Teaching students to surf without Googles
By Barbara B. Brand
The Internet is a great place to plan a budget vacation, find a map or buy an out-of-print book on your favorite hobby. It may not be the best place to do research for a college paper. The free instructional video "e-literate?" points out that misinformation and outright deception, such as a white supremacist site claiming to provide objective information on Martin Luther King Jr., are common on the Internet. Yet many students, pressed for time and convinced that everything is "out there," go to Google or other search engines rather than the library catalog.
How can faculty point students toward more authoritative sources? The increasing faculty demand for library bibliographic sessions for their courses indicates that many want better-researched papers. During the fall semester in 2002, State University of New York at Stony Brook librarians provided 170 sessions, a 52 percent increase over the same period in 2001. This increasing demand for bibliographic instruction is a trend in other libraries as well. Librarians in these sessions instruct students in techniques for searching the online catalog, introduce them to appropriate databases and give them some tips on evaluating information. Unfortunately, only a minority of students can be accommodated, and the brevity of the contact between a librarian and students limits the effectiveness of the sessions.

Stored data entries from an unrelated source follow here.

Definition get_max_x_limit (self : Eyes) : Q :=
  screen_width - w (eye_l self) - default_eye_gap - w (eye_r self).

Definition get_max_y_limit (self : Eyes) : Q :=
  screen_height - default_eye_h.

(** The dictionary built by [set_position], as a function of its key. *)
Definition positions (max_x max_y : Q) (value : EyesPosition) : Q * Q :=
  match value with
  | CENTER => (max_x / 2, max_y / 2)
  | TOP => (max_x / 2, 0)
  | LEFT => (0, max_y / 2)
  | BOTTOM => (max_x / 2, max_y)
  | RIGHT => (max_x, max_y / 2)
  | TOP_LEFT => (0, 0)
  | TOP_RIGHT => (max_x, 0)
  | BOTTOM_LEFT => (0, max_y)
  | BOTTOM_RIGHT => (max_x, max_y)
  end.

Definition set_position (value : EyesPosition) (self : Eyes) : Eyes :=
  let max_x := get_max_x_limit self in
  let max_y := get_max_y_limit self in
  let '(px, py) := positions max_x max_y value in
  on_eye_l (fun e => with_y_next py (with_x_next px e)) self.

Definition set_idle (value : bool) (self : Eyes) : Eyes :=
  let self := with_is_idle value self in
  if negb value then set_position CENTER self else self.

Definition set_mood (value : EyesMood) (self : Eyes) : Eyes :=
  with_mood value self.

Definition open (self : Eyes) : Eyes :=
  let self := on_eye_l (with_h_next default_eye_h) self in
  let self := on_eye_r (with_h_next default_eye_h) self in
  with_is_open true self.

Definition close (self : Eyes) : Eyes :=
  let self := on_eye_l (with_h_next 1) self in
  let self := on_eye_r (with_h_next 1) self in
  let self := with_is_open false self in
  set_position CENTER self.

Definition update_eye_position (self : Eyes) : Eyes :=
  (* size *)
  let self := on_eye_l (fun e => with_w (interpolate (w e) (w_next e)) e) self in
  let self := on_eye_l (fun e => with_h (interpolate (h e) (h_next e)) e) self in
  let self := on_eye_r (fun e => with_w (interpolate (w e) (w_next e)) e) self in
  let self := on_eye_r (fun e => with_h (interpolate (h e) (h_next e)) e) self in
  (* centering *)
  let self := on_eye_l (fun e => with_x (x e + (default_eye_w - w e) / 2) e) self in
  let self := on_eye_l (fun e => with_y (y e + (default_eye_h - h e) / 2) e) self in
  let self := on_eye_r (fun e => with_x (x e + (default_eye_w - w e) / 2) e) self in
  let self := on_eye_r (fun e => with_y (y e + (default_eye_h - h e) / 2) e) self in
  (* position *)
  let self := on_eye_l (fun e => with_x (interpolate (x e) (x_next e)) e) self in
  let self := on_eye_l (fun e => with_y (interpolate (y e) (y_next e)) e) self in
  (* position of the right eye relative to the left eye *)
  let self :=
    on_eye_r (with_x_next
                (x_next (eye_l self) + w (eye_l self) + default_eye_gap)) self in
  let self := on_eye_r (with_y_next (y_next (eye_l self))) self in
  let self := on_eye_r (fun e => with_x (interpolate (x e) (x_next e)) e) self in
  let self := on_eye_r (fun e => with_y (interpolate (y e) (y_next e)) e) self in
  self.

(** What one call of [update_eye_state] reads from outside the engine: the
    four readings of [time()] and the four draws behind the calls of
    [uniform], in the order of the source.  [random.uniform(a, b)] is
    [a + (b - a) * random()]; a draw is the value of [random()]. *)
Record World : Type := mkWorld {
  time_blink : Q;
  time_blink_set : Q;
  draw_blink : Q;
  time_idle : Q;
  draw_x : Q;
  draw_y : Q;
  time_idle_set : Q;
  draw_idle : Q
}.

Definition uniform (a b draw : Q) : Q := a + (b - a) * draw.

(** The three blocks of [update_eye_state]. *)
Definition reopen_after_blink (self : Eyes) : Eyes :=
  if is_open self then
    let self :=
      if Qle_bool (h (eye_l self)) 1.1
      then on_eye_l (with_h_next default_eye_h) self else self in
    let self :=
      if Qle_bool (h (eye_r self)) 1.1
      then on_eye_r (with_h_next default_eye_h) self else self in
    self
  else self.

Definition blink (env : World) (self : Eyes) : Eyes :=
  if Qle_bool (blink_timer self) (time_blink env) && is_open self then
    let self := on_eye_l (with_h_next 1) self in
    let self := on_eye_r (with_h_next 1) self in
    with_blink_timer (time_blink_set env + uniform 3 6 (draw_blink env)) self
  else self.

Definition idle_movement (env : World) (self : Eyes) : Eyes :=
  if is_idle self && is_open self
     && Qle_bool (idle_timer self) (time_idle env) then
    let self :=
      on_eye_l (with_x_next (uniform 0 (get_max_x_limit self) (draw_x env)))
               self in
    let self :=
      on_eye_l (with_y_next (uniform 0 (get_max_y_limit self) (draw_y env)))
               self in
    with_idle_timer (time_idle_set env + uniform 3 6 (draw_idle env)) self
  else self.

Definition update_eye_state (env : World) (self : Eyes) : Eyes :=
  let self := reopen_after_blink self in
  let self := blink env self in
  let self := idle_movement env self in
  self.
(** Without the invariant a lookup can raise: on the sketch with two
    public entries, neither readable, [ace_is_public] returns [False] and the
    lookup of [ace_can_read] for [None] meets both entries. *)
Lemma lookup_on_corrupt_rows :
  unique_acl corrupt_sketch = false
  /\ ace_is_public corrupt_sketch = Return false
  /\ ace_can_read corrupt_sketch None = Raise MultipleObjectsReturned.
Proof. repeat split; reflexivity. Qed.

(** ** The queries on an object that satisfies the invariant *)

Section WellFormed.

Variable object : Resource.
Hypothesis unique : unique_acl object = true.

(** Lookups by actor are unique or empty. *)
Lemma one_per_actor (u : actor) :
  List.length (filter (by_user u) (acl object)) <= 1.
Proof. now apply unique_acl_lookup. Qed.

(** A lookup by actor gives the entry of the actor or [DoesNotExist],
    never [MultipleObjectsReturned]. *)
Lemma acl_get_by_user (u : actor) :
  acl_get [by_user u] (acl object) =
  match Spec.find object u with
  | Some a => Return a
  | None => Raise ObjectDoesNotExist
  end.
Proof.
  unfold acl_get, Spec.find.
  rewrite (filter_ext _ _ (matches_one (by_user u))).
  rewrite filter_unique_find by apply one_per_actor.
  now destruct (find (by_user u) (acl object)).
Qed.

(** With a second keyword argument the entry of the actor has to pass
    its test as well. *)
Lemma acl_get_by_user_and (u : actor) (q : lookup) :
  acl_get [by_user u; q] (acl object) =
  match Spec.find object u with
  | Some a => if q a then Return a else Raise ObjectDoesNotExist
  | None => Raise ObjectDoesNotExist
  end.
Proof.
  unfold acl_get, Spec.find.
  rewrite (filter_ext _ _ (matches_two (by_user u) q)).
  rewrite filter_conj.
  rewrite (filter_unique_find (by_user u)) by apply one_per_actor.
  destruct (find (by_user u) (acl object)) as [a|]; simpl; [|reflexivity].
  now destruct (q a).
Qed.
(** X20. With a tile size other than 0, [find_path] returns either
    the fallback [[(goal_x, goal_y)]] or the centres of a list of
    tiles that starts on the (replaced) start tile, ends on the
    (replaced) goal tile, and in which every further tile is walkable
    and one king step (straight or diagonal) from the tile before. *)
Theorem find_path_is_walk (pf : t) (start_x start_y goal_x goal_y : Q) :
  tile_size pf <> 0 ->
  let start_tile :=
    snap pf (floordiv start_x (tile_size pf),
             floordiv start_y (tile_size pf)) in
  let goal_tile :=
    snap pf (floordiv goal_x (tile_size pf),
             floordiv goal_y (tile_size pf)) in
  find_path heappush heappop pf start_x start_y goal_x goal_y
  = Path [(goal_x, goal_y)]
  \/ exists tiles,
       find_path heappush heappop pf start_x start_y goal_x goal_y
       = Path (map (centre pf) tiles) /\
       hd_error tiles = Some start_tile /\
       last tiles start_tile = goal_tile /\
       walk pf tiles.
Proof.
  intros Hts start_tile goal_tile.
  set (start_node :=
         mkNode (fst start_tile) (snd start_tile) 0
           (inject_Z (heuristic (fst start_tile) (snd start_tile)
                        (fst goal_tile) (snd goal_tile)))
           None).
  assert (Unfold :
      find_path heappush heappop pf start_x start_y goal_x goal_y
      = match search heappush heappop (search_fuel pf) pf goal_tile
                (heappush [] start_node) [] with
        | None => Diverges
        | Some (Some node) => Path (rev (trace pf node))
        | Some None => Path [(goal_x, goal_y)]
        end).
  { unfold find_path. destruct (Z.eqb_spec (tile_size pf) 0);
      [contradiction | reflexivity]. }
  assert (Start : forall n, In n (heappush [] start_node) ->
                            chained pf start_tile n).
  { intros n Hn. apply (Permutation_in _ (heappush_perm _ _)) in Hn.
    destruct Hn as [<-|[]]. cbn [chained start_node].
    now destruct start_tile. }
  destruct (search_terminates heappush heappop heappush_perm
              heappop_perm pf goal_tile start_tile (search_fuel pf)
              (heappush [] start_node) [])
    as (r & R & G).
  { constructor. }
  { intros tile []. }
  { intros n Hn. apply (Permutation_in _ (heappush_perm _ _)) in Hn.
    destruct Hn as [<-|[]]. left. unfold node_tile, start_node.
    cbn [node_x node_y]. now destruct start_tile. }
  { rewrite (Permutation_length (heappush_perm _ _)).
    unfold search_fuel, tile_budget. cbn [length]. lia. }
  rewrite Unfold, R. destruct r as [node|]; [|now left].
  right. exists (rev (tiles_back node)).
  pose proof (search_chained heappush heappop heappush_perm heappop_perm
                pf goal_tile start_tile (search_fuel pf) _ _ node
                Start R) as C.
  destruct (chained_walk pf start_tile node C) as (H1 & (l & H2) & H3).
  split; [|split; [exact H1 | split; [|exact H3]]].
  - now rewrite trace_tiles, map_rev.
  - rewrite H2, last_last. apply (G node eq_refl).
Qed.
End HeapPaths.

End PathFacts.

Lemma find_path_is_walk_witness :
  Pathfinder.find_path sorted_push sorted_pop (pathfinder_3x3 true)
    10 10 70 70
  = Pathfinder.Path [(70, 70)%Q]
  \/ exists tiles,
       Pathfinder.find_path sorted_push sorted_pop (pathfinder_3x3 true)
         10 10 70 70
       = Pathfinder.Path (map (centre (pathfinder_3x3 true)) tiles) /\
       hd_error tiles = Some (0, 0) /\
       last tiles (0, 0) = (2, 2) /\
       walk (pathfinder_3x3 true) tiles.
Proof.
  apply (find_path_is_walk sorted_push sorted_pop sorted_push_perm
           sorted_pop_perm (pathfinder_3x3 true) 10 10 70 70).
  discriminate.
Defined.

(** ** Experience: where the XP goes *)

Section ExperienceFacts.

(** [int(next_xp * 1.5)] *)
Definition raise_threshold (next_xp : Z) : Z :=
  py_int (inject_Z next_xp * (3 # 2)).

(** The threshold after [n] level-ups. *)
Fixpoint threshold (n : nat) (next_xp : Z) : Z :=
  match n with
  | O => next_xp
  | S n' => threshold n' (raise_threshold next_xp)
  end.

(** The XP paid for [n] level-ups. *)
Fixpoint spent (n : nat) (next_xp : Z) : Z :=
  match n with
  | O => 0
  | S n' => next_xp + spent n' (raise_threshold next_xp)
  end.

Lemma level_up_loop_account (fuel : nat) :
  forall e b b' e',
    level_up_loop fuel e b = Some (b', e') ->
    exists n : nat,
      level e' = level e + Z.of_nat n /\
      next_xp e' = threshold n (next_xp e) /\
      xp e' + spent n (next_xp e) = xp e /\
      xp_multiplier e' = xp_multiplier e /\
      (n = O -> b' = b).
Proof.
  induction fuel as [|fuel IH]; intros e b b' e' H; [discriminate|].
  cbn [level_up_loop] in H.
  destruct (xp e >=? next_xp e).
  - apply IH in H. destruct H as (n & L & T & X & M & _).
    cbn [level xp next_xp xp_multiplier] in L, T, X, M.
    exists (S n). cbn [threshold spent]. unfold raise_threshold.
    split; [lia|]. split; [exact T|]. split; [lia|].
    split; [exact M | discriminate].
  - injection H as <- <-. exists O. cbn [threshold spent].
    split; [lia|]. split; [reflexivity|]. split; [lia|]. auto.
Qed.
(** C1.  For every assignment of an answer among Yes, Partially and No to
    the eight questions of the dashboard, each question scores its full
    weight for Yes, half its weight for Partially and 0 for No, and
    [category_scores] holds, for each category and for no other key, the
    sum of the scores and the sum of the weights of its questions, all
    exactly.  The percentage is the float that
    [(total_score / max_score) * 100] gives in binary64: it is within
    2^-47 of [100 * (sum of the scores) / (sum of the weights)], and it is
    that value exactly unless the scores add up to 27.5, 55 or 57.5. *)
Theorem percentage_score_formula
    (answers : string → Assessment.answer)
    (responses : gmap string string) :
  (∀ q, q ∈ Assessment.questions →
        responses !! Assessment.q_id q
        = Some (Assessment.answer_text (answers (Assessment.q_id q)))) →
  (∀ q, q ∈ Assessment.questions →
        ∃ response,
          responses !! Assessment.q_id q = Some response ∧
          FloatAssessment.has_value
            (FloatAssessment.question_score q response)
            (Assessment.credit q (answers (Assessment.q_id q)))) ∧
  ∃ percentage_score category_scores,
    FloatAssessment.calculate_score Assessment.questions responses
    = Return (FloatAssessment.PyFloat percentage_score, category_scores) ∧
    (∃ v,
       FloatAssessment.float_value percentage_score = Some v ∧
       (Qabs (v - FloatAssessment.exact_percentage answers)
        <= 1 # 140737488355328)%Q ∧
       ((v == FloatAssessment.exact_percentage answers)%Q ↔
        ∀ r, r ∈ FloatAssessment.rounded_totals →
             ¬ (FloatAssessment.exact_percentage answers == r)%Q)) ∧
    ∀ c,
      match category_scores !! c with
      | Some cs =>
          c ∈ Assessment.q_category <$> Assessment.questions ∧
          FloatAssessment.has_value (FloatAssessment.cs_score cs)
            (Assessment.sumQ (Assessment.credits answers
               (Assessment.in_category c Assessment.questions))) ∧
          FloatAssessment.cs_max cs =
            Assessment.sumZ (Assessment.q_weight <$>
              Assessment.in_category c Assessment.questions)
      | None => c ∉ Assessment.q_category <$> Assessment.questions
      end.
Proof.
  intros Hresp. split.
  - intros q Hq. eexists. split; [by apply Hresp|].
    by apply FloatAssessment.question_score_value.
  - by apply FloatAssessment.calculate_score_outcome.
Qed.

(** Every answer Yes except Partially for the WiFi question: 97.5. *)
Lemma percentage_score_formula_witness :
  let picked := λ id : string,
    if decide (id = "wifi_security") then 1%nat else 0%nat in
  let responses :=
    Assessment.collect_responses Assessment.questions picked ∅ in
  ∃ percentage_score category_scores v,
    FloatAssessment.calculate_score Assessment.questions responses
    = Return (FloatAssessment.PyFloat percentage_score, category_scores) ∧
    FloatAssessment.float_value percentage_score = Some v ∧
    (v == 975 # 10)%Q.
Proof.
  intros picked responses.
  pose (answers := λ id : string,
    if decide (id = "wifi_security") then Assessment.Partially
    else Assessment.Yes).
  assert (Hresp : ∀ q, q ∈ Assessment.questions →
    responses !! Assessment.q_id q
    = Some (Assessment.answer_text (answers (Assessment.q_id q)))).
  { intros q Hq. unfold Assessment.questions in Hq.
    repeat (apply elem_of_cons in Hq as [->|Hq]; [vm_compute; reflexivity|]).
    by apply elem_of_nil in Hq. }
  destruct (percentage_score_formula answers responses Hresp)
    as (_ & percentage_score & category_scores & Hcalc & Hpct & _).
  clear Hresp.
  destruct Hpct as (v & Hv & _ & Hexact).
  exists percentage_score, category_scores, v.
  split; [exact Hcalc|]. split; [exact Hv|].
  apply (Qeq_trans _ (FloatAssessment.exact_percentage answers)).
  - apply (proj2 Hexact). intros r Hr Hx.
    unfold FloatAssessment.rounded_totals in Hr.
    repeat (apply elem_of_cons in Hr as [->|Hr];
            [vm_compute in Hx; discriminate Hx|]).
    by apply elem_of_nil in Hr.
  - vm_compute. reflexivity.
Defined.

(** C1, the claim refuted as an equality: with Yes to the first three
    questions and No to the others the scores add up to 55 and the exact
    percentage is 55, but the page computes [55 / 100 * 100] in binary64
    and stores the next float above 55, which Python prints as
    55.00000000000001. *)
Lemma percentage_score_rounded :
  let strong := ["unique_passwords"; "password_manager"; "two_factor_auth"] in
  let picked := λ id : string,
    if decide (id ∈ strong) then 0%nat else 2%nat in
  let answers := λ id : string,
    if decide (id ∈ strong) then Assessment.Yes else Assessment.No in
  let responses :=
    Assessment.collect_responses Assessment.questions picked ∅ in
  (Assessment.sumQ (Assessment.credits answers Assessment.questions) == 55)%Q ∧
  (FloatAssessment.exact_percentage answers == 55)%Q ∧
  ∃ percentage_score category_scores v,
    FloatAssessment.calculate_score Assessment.questions responses
    = Return (FloatAssessment.PyFloat percentage_score, category_scores) ∧
    FloatAssessment.float_value percentage_score = Some v ∧
    (v - 55 == 1 # 140737488355328)%Q ∧
    ¬ (v == 55)%Q.
Proof.
  intros strong picked answers responses.
  split; [vm_compute; reflexivity|]. split; [vm_compute; reflexivity|].
  assert (match FloatAssessment.calculate_score Assessment.questions responses
          with
          | Return (FloatAssessment.PyFloat p, _) =>
              FloatAssessment.float_value p
          | _ => None
          end = Some (7740561859543041 # 140737488355328)%Q) as Hrun
    by (vm_compute; reflexivity).
  destruct (FloatAssessment.calculate_score Assessment.questions responses)
    as [[[n|p] cats]|e]; try discriminate Hrun.
  exists p, cats, (7740561859543041 # 140737488355328)%Q.
  split; [reflexivity|]. split; [exact Hrun|].
  split; [vm_compute; reflexivity|]. vm_compute. discriminate.
Qed.


(** ** Security dashboard: goals *)

Module Goals.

Collaboration between librarians and faculty on course Web sites offers another way of providing students with continuing guidance and encouragement in using library resources. Course management software, such as Blackboard and WebCT, is in use on many campuses. Although the use of such courseware sometimes is criticized because it excludes the library, this does not have to be the case. With support from computing staff, librarians can help faculty enrich their sites. Ideally, the librarian would be a participant throughout the course. Practically (because librarians have many other responsibilities) the librarian would be added to the course Web site temporarily to provide links to appropriate databases and the library catalog, as well as services such as interlibrary loan and online reference. Then, the librarian would leave but remain available for consultation by telephone or e-mail.
This system can be valuable at any level. For example, students in a first-year writing course may only need links to the library catalog and a general database, such as InfoTrac. Instructions accompanying the link might remind students to limit their InfoTrac searches to "peer-reviewed" so that they choose only the most authoritative material. Graduate students in psychology may be very familiar with PsychINFO, the major database in their field, but less aware of citation databases such as Web of Knowledge, in which they can trace not only the sources used in an influential article but also any recent articles that cite it. These students may also be interested in the Annual Review of Psychology, which describes and cites particularly important research in a given year. The library has this information online, and links within the course site serve as reminders.
As the subject specialist in women's studies, I collaborate most closely with faculty from that program. Professor Sarah Hall Sternglanz, the undergraduate director and an enthusiastic user of Blackboard, invited my contributions to the women's studies program Blackboard site. This site is available to faculty, graduate affiliates, majors and minors. A comprehensive set of links ranging from general full-text journal databases such as JSTOR to subject-specific indexes such as Women's Resources International are grouped in folders in "external links" to help all campus women's studies scholars identify the most useful databases from the hundreds the library offers. As new material becomes available, I can add it and send an announcement to everyone enrolled in the site.
Technology can lead students away from the valuable resources available in libraries, but it can also lead toward them. Professors, instructional-technology experts and librarians need to look beyond their immediate domains to include libraries in the information/knowledge exchange that is fundamental to education.
Barbara B. Brand is head of the interlibrary loan department at SUNY/Stony Brook.